Please find how many lines of the data contain the string "pose", and respond with that number only.
☆ ☆ ☆ ☆ ☆
(** Writing into the block of [off] keeps the rest of the file zero. *)
Lemma tail_step V x V1 x1 d off n :
  tail_zero V x off -> ext sb V x V1 x1 -> file_ok V1 sb x1 -> (forall b, length (V1 b) = 1024%nat) ->
  0 <= off -> 0 < n -> off mod BSIZE + n <= BSIZE -> off + n <= NBLK * BSIZE -> length d = Z.to_nat n ->
  let r := fblk V1 x1 (off / BSIZE) in r <> 0 ->
  tail_zero (upd V1 r (splice (V1 r) (Z.to_nat (off mod BSIZE)) d)) x1 (off + n).
Proof.
  intros Ht He Hx1 Hlen Ho Hn Hb Hsz Hd r Hr o Hoo Hz.
  destruct (write_block sb demo_flog V1 x1 (off / BSIZE) (splice (V1 r) (Z.to_nat (off mod BSIZE)) d) mk_layout Hx1) as (_ & _ & Hmap & Hbyte); [apply blk_range; lia|done|].
  fold r in Hmap, Hbyte; pose proof (blk_range o ltac:(lia)) as Hob; rewrite Hmap in Hz by done; rewrite Hbyte by lia.
  assert (Hv : fbyte V1 x1 o = 0).
  { destruct (decide (fblk V x (o / BSIZE) = 0)) as [E|E].
    - unfold fbyte; rewrite (ex_new _ _ _ _ _ He) by done; unfold get8; rewrite lookup_replicate_2; [done|].
      pose proof (Z.mod_pos_bound o BSIZE eq_refl); unfold BSIZE in *; lia.
    - rewrite (ext_fbyte _ _ _ _ _ o He) by (done || lia); apply Ht; [lia|done]. }
  case_decide as E; [|done]; unfold fbyte in Hv; rewrite E in Hv; fold r in Hv.
  pose proof (Z.mod_pos_bound o BSIZE eq_refl); pose proof (Z.mod_pos_bound off BSIZE eq_refl).
  pose proof (Z.div_mod o BSIZE ltac:(done)); pose proof (Z.div_mod off BSIZE ltac:(done)); unfold BSIZE in *.
  rewrite get8_splice, decide_False by (rewrite Hd; try rewrite Hlen; lia); done.
Qed.

(** What appending [p] at [off] does. *)
Record appended (s : mkst) (x : inode) (s' : mkst) (x' : inode) (off : Z) (p : list Z) : Prop := {
  ap_ok : img_ok s';
  ap_file : file_ok (mview s') sb x';
  ap_chg : chg sb (mview s) x (mview s') x';
  ap_wrote : wrote_bytes (mview s) (mview s') x x' off (Z.of_nat (length p)) p 0;
  ap_tail : tail_zero (mview s') x' (off + Z.of_nat (length p));
  ap_cost : freeblock s <= freeblock s' <= freeblock s + (blocks (off + Z.of_nat (length p)) - blocks off);
  ap_inode : freeinode s' = freeinode s;
  ap_meta b : b < 45 -> img s' !! Z.to_nat b = img s !! Z.to_nat b
}.

Lemma chg_refl sb V x : chg sb V x V x.
Proof. apply ext_chg, ext_refl. Qed.

Lemma appended_nil s x off : img_ok s -> file_ok (mview s) sb x -> tail_zero (mview s) x off -> appended s x s x off [].
Proof.
  intros; constructor; cbn [length]; auto using chg_refl; rewrite ?Z.add_0_r; [|done|lia].
  split; [intros o Ho; cbn in Ho; lia|done].
Qed.

Lemma wrote_drop V V' x x' off dn p m : wrote_bytes V V' x x' off dn (drop m p) 0 -> wrote_bytes V V' x x' off dn p (Z.of_nat m).
Proof.
  intros [A B]; split; [|done]; intros o Ho; destruct (A o Ho) as [A1 A2]; split; [done|]; rewrite A2.
  unfold get8; rewrite lookup_drop; do 2 f_equal; lia.
Qed.

Lemma appended_trans s x s1 x1 s2 x2 off n p :
  file_ok (mview s) sb x -> 0 <= off -> (n <= length p)%nat -> off + Z.of_nat (length p) <= NBLK * BSIZE ->
  appended s x s1 x1 off (take n p) -> appended s1 x1 s2 x2 (off + Z.of_nat n) (drop n p) -> appended s x s2 x2 off p.
Proof.
  intros Hx Ho Hn Hsz [A1 A2 A3 A4 A5 A6 A7 A8] [B1 B2 B3 B4 B5 B6 B7 B8].
  rewrite length_take_le in * by done; rewrite length_drop in *.
  assert (E : off + Z.of_nat n + Z.of_nat (length p - n) = off + Z.of_nat (length p)) by lia; rewrite E in *.
  constructor; auto; [| |lia|congruence|intros; by rewrite B8, A8].
  - by apply (chg_trans sb demo_flog _ _ (mview s1) x1); [apply mk_layout|..].
  - replace (Z.of_nat (length p)) with (Z.of_nat n + Z.of_nat (length p - n)) by lia.
    eapply (wrote_bytes_trans _ (mview s1)); [exact A3|exact B3|lia..| |by rewrite Z.add_0_l; apply wrote_drop].
    destruct A4 as [W1 W2]; split; [|done]; intros o Hoo; destruct (W1 o Hoo) as [W3 W4]; split; [done|]; rewrite W4.
    unfold get8; by rewrite lookup_take_lt by lia.
Qed.

Lemma mapped_appended s x s' x' off p :
  0 <= off -> off + Z.of_nat (length p) <= NBLK * BSIZE -> mapped_to (mview s) x off -> appended s x s' x' off p ->
  mapped_to (mview s') x' (off + Z.of_nat (length p)).
Proof.
  intros Ho Hsz Hm [_ _ A3 [A4 _] _ _ _ _] bn Hb Hlt; destruct (decide (bn * BSIZE < off)) as [H|H].
  - rewrite (ch_map _ _ _ _ _ A3); [by apply Hm|unfold BSIZE, NBLK in *; lia|by apply Hm].
  - destruct (A4 (bn * BSIZE)) as [A5 _]; [lia|]; by rewrite Z.div_mul in A5.
Qed.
☆ ☆ ☆ ☆ ☆
OUTPUT FOR THIS EXERCISE
4